It’s been another up-and-down week for my trading account. Every day has been similarly choppy through most of the stocks I traded, but the end result from each one has been pretty different.
I am grateful to say that, despite a sizable red day to start the shortened week, it remains green. That keeps alive my longest weekly green streak ever. Although I haven’t paid much attention to it, I haven’t had a down week since March.
Unfortunately, my overall totals in that span have diminished quite a bit since their summer peak. At the moment, my net profits for the week sit at around $13,500. I’m hoping to bring that up to at least an even $20,000 to average out close to my daily goal.

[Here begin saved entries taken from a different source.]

Lemma wpr_consume_nested {Q} (nested : option nat) c :
  match nested with Some n => is_Some (nodes c !! n) | None => True end →
  (∀ fs nm, Q tt (set_free_size fs (set_node_mem_size nm c))) → wpr (consume_nested nested) c Q.
Proof.
  intros Hn H. destruct nested; [by apply wpr_consume_by_node|]. apply wpr_ret.
  specialize (H (free_size c) (node_mem_size c)). by destruct c.
Qed.

(** The end of a successful split: the pieces are accounted for ... *)
Lemma wpr_split_account P c c4 ba e node new nested_node hid :
  radix_inv F P c4 → pending c ba e → pool c4 = pool c → is_Some (nodes c !! node) →
  (∀ n, is_Some (nodes c !! n) ∨ n = new ∨ Some n = nested_node → is_Some (nodes c4 !! n)) →
  wpr (_safely_delete_header fuel hid ;; consume_by_node new ;; consume_nested nested_node ;;
       consume_by_node node ;; consume_entry e ;; mret None) c4
    (λ (r : option nat) c', r = None ∧ (∃ P', radix_inv F P' c') ∧ grown c c' ∧ is_Some (nodes c' !! new) ∧
       match nested_node with Some n => is_Some (nodes c' !! n) | None => True end).
Proof.
  intros HI4 Hpe Hpool4 Hnode Hdom. destruct Hpe as [(He & Hu & Hgc) Hf].
  apply wpr_bind. eapply wpr_mono; [by apply wpr_safely_delete_header|].
  intros _ c5 (HI5 & Hg5 & Hns5 & Hpool & _ & _). rewrite <- Hns5 in Hdom.
  apply wpr_bind, wpr_consume_by_node; [by apply Hdom; auto|]. intros fs nm.
  apply wpr_bind, wpr_consume_nested; [destruct nested_node; auto|]. intros fs2 nm2.
  apply wpr_bind, wpr_consume_by_node; [by apply Hdom; eauto|]. intros fs3 nm3.
  apply wpr_bind, wpr_consume_entry. { cbn. by rewrite Hpool, Hpool4. } intros fs4. apply wpr_ret.
  split; [done|]. split; [by exists P|]. split; [|split].
  - split; [intros n Hn; apply Hdom; auto|]. cbn. by rewrite Hpool, Hpool4.
  - apply Hdom. auto.
  - destruct nested_node; [apply Hdom; auto|done].
Qed.

(** ... and queued for eviction. *)
Lemma wpr_split_push P c c' ba cur e new nested_node :
  radix_inv F P c' → grown c c' → ba ≠ [] →
  is_Some (nodes c' !! new) → match nested_node with Some n => is_Some (nodes c' !! n) | None => True end →
  wpr (push_node new ;; match nested_node with Some n => push_node n | None => mret tt end ;;
       last_byte ← pure (idx_ ba (Z.of_nat (length ba) - 1));
       match nested_node with Some n => push_evict n last_byte e | None => push_evict new cur e end ;; mret None) c'
    (λ (r : option nat) c', r = None ∧ ∃ P', radix_inv F P' c' ∧ grown c c').
Proof.
  intros HI' Hg Hba Hn1 Hn2. apply wpr_bind, wpr_atomic. cbn [fst snd].
  apply wpr_bind, wpr_push_node. intros nq. assert (0 < length ba)%nat by (destruct ba; cbn; [done|lia]).
  destruct (lookup_lt_is_Some_2 ba (length ba - 1)) as [lb Hlb]; [lia|].
  apply wpr_bind. eapply wpr_pure.
  { replace (Z.of_nat (length ba) - 1) with (Z.of_nat (length ba - 1)) by lia. by apply idx_nat. }
  apply wpr_bind. eapply wpr_mono with (Q := λ _ c2, radix_inv F P c2 ∧ grown c c2).
  - destruct nested_node; (eapply wpr_push_evict; [exact HI'|done|]); intros c2 HI2; split; done.
  - intros _ c2 [HI2 Hg2]. apply wpr_ret. split; [done|]. by exists P.
Qed.

Lemma wpr_insert_split P c ba p pb node x i q cur e :
  radix_inv F P c → is_Some (nodes c !! p) → next (slot (nodes c) (p, pb)) = Some node → nodes c !! node = Some x →
  let d := S (length (P p)) in
  take d (P node) = take d ba → ba !! length (P p) = Some pb →
  ch_partial (header x).2 !! i = Some q → ba !! (d + i)%nat = Some cur →
  take i (ch_partial (header x).2) = take i (drop d ba) → (length ba < 8)%nat → S (d + i) = length ba ∨ cur ≠ q →
  pending c ba e →
  wpr (insert_split fuel ba e (Some p) node (Z.of_nat d) (header x) (Z.of_nat i) q cur) c
    (λ r c', r = None ∧ ∃ P', radix_inv F P' c' ∧ grown c c').
Proof.
  intros HI Hp Hnx Hnode d Hpath Hpb Hq Hcur Hsame Hlen Hend Hpe. unfold insert_split.
  assert (∀ m, (fresh c ≤ m)%nat → nodes c !! m = None) as Hfresh.
  { intros m Hm. apply eq_None_not_Some. intros H. apply (c_fresh _ _ _ _ _ _ _ _ _ HI) in H. lia. }
  do 4 (apply wpr_bind, wpr_atomic; cbn [fst snd set_fresh fresh]).
  set (new := fresh c). destruct (split_child HI Hnx Hnode) as (Hdep & _ & _). fold d in Hdep.
  rewrite Hdep. replace (Z.of_nat d + Z.of_nat i - Z.of_nat d) with (Z.of_nat i) by lia.
  destruct (split_cache_node_spec (x := x) (p := p) (e := e) (node := node) (q := q) Hcur Hlen Hend (S (S new)) (S (S (S new))) (S new))
    as (h & nn & nested & Hsplit & Hd & Hat & Hhd & Hcase).
  apply wpr_bind. eapply wpr_pure; [exact Hsplit|]. cbv beta iota.
  apply wpr_bind, wpr_atomic. cbn [fst snd]. apply wpr_bind, wpr_put_nested. cbn [set_nodes set_fresh nodes fresh].
  set (ns1 := match nested with Some y => <[S new := y]> (<[new := nn]> (nodes c)) | None => <[new := nn]> (nodes c) end).
  set (nid := S new) in *.
  destruct (split_ne Hp Hnode (Hfresh new ltac:(lia)) (Hfresh nid ltac:(lia))) as (Hpn & Hpi & Hnn & Hni).
  assert (∀ n, n ≠ new → n ≠ nid → ns1 !! n = nodes c !! n) as Hold.
  { intros n ? ?. unfold ns1. destruct nested; rewrite ?lookup_insert_ne by done; done. }
  assert (slot ns1 (p, pb) = slot (nodes c) (p, pb)) as Hps by by (unfold slot; cbn; rewrite Hold).
  assert (is_Some (ns1 !! p)) as Hp1 by by rewrite Hold.
  apply wpr_bind, wpr_ret. apply wpr_bind. eapply wpr_pure.
  { replace (Z.of_nat d - 1) with (Z.of_nat (length (P p))) by (unfold d; lia). by apply idx_nat. }
  apply wpr_bind, wpr_record_at; [exact Hp1|]. cbn [set_nodes nodes].
  set (ns2 := put_slot (p, pb) (slot ns1 (p, pb)) ns1).
  assert (is_Some (ns2 !! p)) as Hp2 by by apply put_slot_is_Some.
  apply wpr_bind, wpr_cas_next; [exact Hp2|by unfold ns2; cbn; rewrite slot_put_slot, decide_True, Hps by done|].
  cbn [set_nodes nodes]. rewrite decide_True by done.
  assert (put_slot (p, pb) (CNV (cache_entry (slot ns2 (p, pb))) (Some new)) ns2 !! node = Some x) as Hx3.
  { assert (p ≠ node) by (eapply (split_parent_ne HI); eauto). unfold ns2. rewrite !put_slot_other by (cbn; done). by rewrite Hold. }
  set (nested_node := match nested with Some _ => Some nid | None => None end).
  apply wpr_bind. eapply wpr_mono with (Q := λ r c', r = None ∧ (∃ P', radix_inv F P' c') ∧ grown c c' ∧
    is_Some (nodes c' !! new) ∧ match nested_node with Some n => is_Some (nodes c' !! n) | None => True end).
  - apply wpr_bind, wpr_atomic. cbn [fst snd set_nodes set_fresh fresh]. set (hid'' := S (S (S nid))).
    apply wpr_bind, wpr_cas_header; [exact Hx3|]. cbn [set_nodes set_fresh nodes].
    match goal with |- wpr _ ?c0 _ => set (c4 := c0) end.
    pose proof Hpe as [(He & Hu & Hgc) Hf].
    assert (fresh c ≤ fresh c4 ∧ new < fresh c4 ∧ nid < fresh c4)%nat as (Hfr & Hf1 & Hf2) by (unfold c4, hid'', nid, new; cbn; lia).
    assert (nodes c !! new = None ∧ nodes c !! nid = None ∧ new ≠ nid) as (Hnew & Hnid & Hne).
    { split_and!; [apply Hfresh; unfold new; lia|apply Hfresh; unfold nid, new; lia|unfold nid; lia]. }
    assert (∃ P', radix_inv F P' c4) as [P' HI4].
    { destruct nested as [y|].
      - destruct Hcase as (Hlt & Hcq & Hslot & hy & lb & -> & Hdy & Hhy & Hlb). eexists.
        eapply (split_core_nested HI) with (new := new) (nid := nid); eauto.
      - destruct Hcase as (Hlt & Hslot). eexists. eapply (split_core_flat HI) with (new := new) (nid := nid); eauto. }
    assert (Hdom : ∀ n, is_Some (nodes c !! n) ∨ n = new ∨ Some n = nested_node → is_Some (nodes c4 !! n)).
    { intros n Hn. unfold c4. cbn. destruct (decide (n = node)) as [-> |]; [by rewrite lookup_insert_eq|].
      rewrite lookup_insert_ne by done. unfold ns2. rewrite !put_slot_is_Some. unfold ns1, nested_node in *.
      destruct nested; rewrite !lookup_insert_is_Some'; naive_solver. }
    assert (pool c4 = pool c) as Hpool4 by done. clearbody c4.
    eapply wpr_split_account; try done.
  - intros _ c' (-> & [P' HI'] & Hg & Hn1 & Hn2). eapply wpr_split_push; [exact HI'|done|by destruct ba|done|done].
Qed.



(** Where [_insert] stands: [node] is at depth [d], its path agrees with the
    bytes up to there, and it is the root or the child of [parent]. *)
Definition insert_at (P : nat → CacheKey) (c : RadixCache) (ba : CacheKey) (parent : option nat) (node d : nat) : Prop :=
  ∃ x, nodes c !! node = Some x ∧ ch_depth (header x).2 = Z.of_nat d ∧ take d (P node) = take d ba ∧ (d < length ba)%nat ∧
    match parent with
    | None => P node = []
    | Some p => d = S (length (P p)) ∧ is_Some (nodes c !! p) ∧
        ∃ pb, ba !! length (P p) = Some pb ∧ next (slot (nodes c) (p, pb)) = Some node
    end.

(** The path of a node whose header agrees with the bytes. *)
Lemma header_path P c node x d ba :
  radix_inv F P c → nodes c !! node = Some x → ch_depth (header x).2 = Z.of_nat d → take d (P node) = take d ba →
  ch_partial (header x).2 = take (length (ch_partial (header x).2)) (drop d ba) →
  P node = take (d + length (ch_partial (header x).2)) ba ∧ length (P node) = (d + length (ch_partial (header x).2))%nat.
Proof.
  intros HI Hx Hd Hp Hpart.
  destruct (t_hdr _ _ _ _ _ (c_trie _ _ _ _ _ _ _ _ _ HI) node (header x)) as (_ & Hl & Hdrop & _); [unfold hdr; by rewrite Hx|].
  rewrite Hd, Nat2Z.id in *. split; [|lia]. rewrite <- (take_drop d (P node)), <- Hdrop, Hp, Hpart at 1.
  by rewrite take_take_drop.
Qed.

Lemma wpr_insert f P c ba parent node e d :
  radix_inv F P c → pending c ba e → (length ba < 8)%nat → insert_at P c ba parent node d → (length ba ≤ d + f)%nat →
  wpr (_insert fuel f ba e parent node (Z.of_nat d)) c (λ _ c', ∃ P', radix_inv F P' c' ∧ grown c c').
Proof.
  intros HI Hpe Hlen. revert P c parent node d HI Hpe.
  induction f as [|f IH]; intros P c parent node d HI Hpe (x & Hx & Hd & Hp & Hlt & Hpar) Hf; [lia|].
  cbn [_insert]. apply wpr_bind. eapply wpr_deref; [exact Hx|]. cbv zeta. rewrite Hd.
  destruct (header_mismatch_spec ba (ch_partial (header x).2) d 0) as (m & Hm & Hres); [left; lia|].
  apply wpr_bind. eapply wpr_pure; [exact Hm|]. destruct m as [[[i q] cur]|].
  - destruct Hres as (i' & -> & Hq & Hcur & Hsame & Hend). rewrite Nat.add_0_r in *. destruct parent as [p|].
    2:{ destruct (t_hdr _ _ _ _ _ (c_trie _ _ _ _ _ _ _ _ _ HI) node (header x)) as (_ & _ & Hdrop & _);
          [unfold hdr; by rewrite Hx|]. rewrite Hdrop, Hpar, drop_nil in Hq. done. }
    destruct Hpar as (-> & Hpn & pb & Hpb & Hnx). apply wpr_bind.
    eapply wpr_mono; [by eapply (wpr_insert_split P c ba p pb node x i')|].
    intros r c' (-> & P' & HI' & Hg). apply wpr_ret. by exists P'.
  - destruct Hres as (Hpart & Hin). rewrite Nat.add_0_r in *.
    destruct (header_path P c node x d ba HI Hx Hd Hp Hpart) as [Hpath Hpl].
    replace (Z.of_nat d + Z.of_nat (length (ch_partial (header x).2))) with (Z.of_nat (length (P node))) by lia.
    assert (length (P node) < length ba)%nat as Hlt' by (destruct Hin as [E|]; [rewrite E in Hpl; cbn in Hpl; lia|lia]).
    destruct (lookup_lt_is_Some_2 ba (length (P node))) as [b Hb]; [done|].
    assert (P node ++ [b] = take (S (length (P node))) ba) as Hnext.
    { rewrite (take_S_r _ _ _ Hb). by rewrite Hpl, <- Hpath at 1. }
    apply wpr_bind. eapply wpr_pure; [by apply idx_nat|].
    destruct (Z.eqb_spec (Z.of_nat (length (P node))) (Z.of_nat (length ba) - 1)) as [E|E].
    { eapply wpr_insert_here; [done|by exists x|]. rewrite Hnext, take_ge by lia. done. }
    apply wpr_bind, wpr_record_at; [by exists x|].
    pose proof (radix_inv_touch P c (node, b) HI) as HI1. pose proof (pending_touch c ba e (node, b) Hpe) as Hpe1.
    set (v := slot (nodes c) (node, b)) in *. set (c1 := set_nodes (put_slot (node, b) v (nodes c)) c) in *.
    assert (is_Some (nodes c1 !! node)) as Hn1 by (apply put_slot_is_Some; by exists x).
    assert (slot (nodes c1) (node, b) = v) as Hv by (cbn; rewrite slot_put_slot by (by exists x); by rewrite decide_True).
    assert (grown c c1) as Hg1 by (split; [intros m; cbn; by rewrite put_slot_is_Some|done]).
    destruct (next v) as [m|] eqn:Enx.
    + assert (next (slot (nodes c1) (node, b)) = Some m) as Hnx1 by by rewrite Hv.
      destruct (t_next _ _ _ _ _ (c_trie _ _ _ _ _ _ _ _ _ HI1) _ _ Hnx1) as (h & Hh & Hdh & Hpre). cbn [fst snd] in *.
      unfold hdr in Hh. destruct (nodes c1 !! m) as [y|] eqn:Ey; [|done]. injection Hh as <-.
      replace (Z.of_nat (length (P node)) + 1) with (Z.of_nat (S (length (P node)))) by lia.
      eapply wpr_mono; [eapply (IH P c1 (Some node) m (S (length (P node)))); [done|done| |lia]|].
      * exists y. split_and!; [done|lia| |lia|done|done|by exists b]. rewrite Hnext in Hpre. destruct Hpre as [l ->].
        rewrite take_app_le by (rewrite length_take; lia). rewrite take_take. f_equal. lia.
      * intros _ c' (P' & HI' & Hg). exists P'. split; [done|]. by etrans.
    + apply wpr_bind. eapply wpr_mono; [eapply (wpr_insert_child P c1 node b ba e); [done|done|by rewrite Hv|done|lia|lia|done]|].
      intros r c' (-> & P' & HI' & Hg). apply wpr_ret. exists P'. split; [done|]. by etrans.
Qed.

That loss on Tuesday was a devastating way to return to the market after the holiday weekend.
Although I kicked off the day with $4,000 in profits, trading Nikola Corporation (NASDAQ:NKLA) and Tortoise Acquisition Corp. (NYSE:SHLL) between my retirement and regular accounts, I ran into a lot of chop once the market opened.
Once the bell rang, I switched focus to my retirement account, trading more affordable stocks at larger share size. That led to a -$6,000 loss in that morning’s leading gap stocks, Luby’s Inc. (NYSE:LUB), which hit resistance a few cents off my $2 entry and completely flushed out.
Already -$2,000 in the red, I took another large share position in VivoPower International PLC (NASDAQ:VVPR) after it came up on my daily momentum scanner. I took a trade out of a halt on the first candle to break the high and got as high as $.80 on the share before it fell by nearly a dollar on the next 1-minute candle. That essentially ended the day for me.
Shell-shocked from Tuesday, I ended up just not liking anything I saw on Wednesday and opted to sit on my hands.
Then Thursday came and everything went perfectly. I spent about two hours bouncing between trades in Satsuma Pharmaceuticals, Inc. (NASDAQ:STSA) and Yield10 Bioscience, Inc. (NASDAQ:YTEN) and ended the day higher by $25,000. Both stocks were the leading gap stocks in the premarket and, although YTEN was choppy, it followed a beautiful pennant pattern that I was able to scalp with no problem.
While it wasn’t a homerun day, it was a good way to climb out of the hole I dug at the start of the week. It also highlighted the fact that I need to ease off the throttle and take opportunities more slowly.
That’s something I emphasize to students constantly, probably because it is my biggest struggle as a trader. Being able to read the market and know when to aim for base hits is one of the most valuable skills any successful trader should learn, and its mostly a matter of understanding your own trading patterns. I’ve known for weeks that my net profits have been gradually declining while the number of red days was on the rise, but I traded Tuesday like I was still surpassing $100,000 a day.
While I should learn to take my own advice, a lot of new traders don’t have the benefit of a long track record to refer to when making that kind of analysis. Simulated paper trading is the best way to build up that kind of data in a risk-free environment, so I encourage any new traders who are also struggling in this market to start referring to any insights they can glean from practice.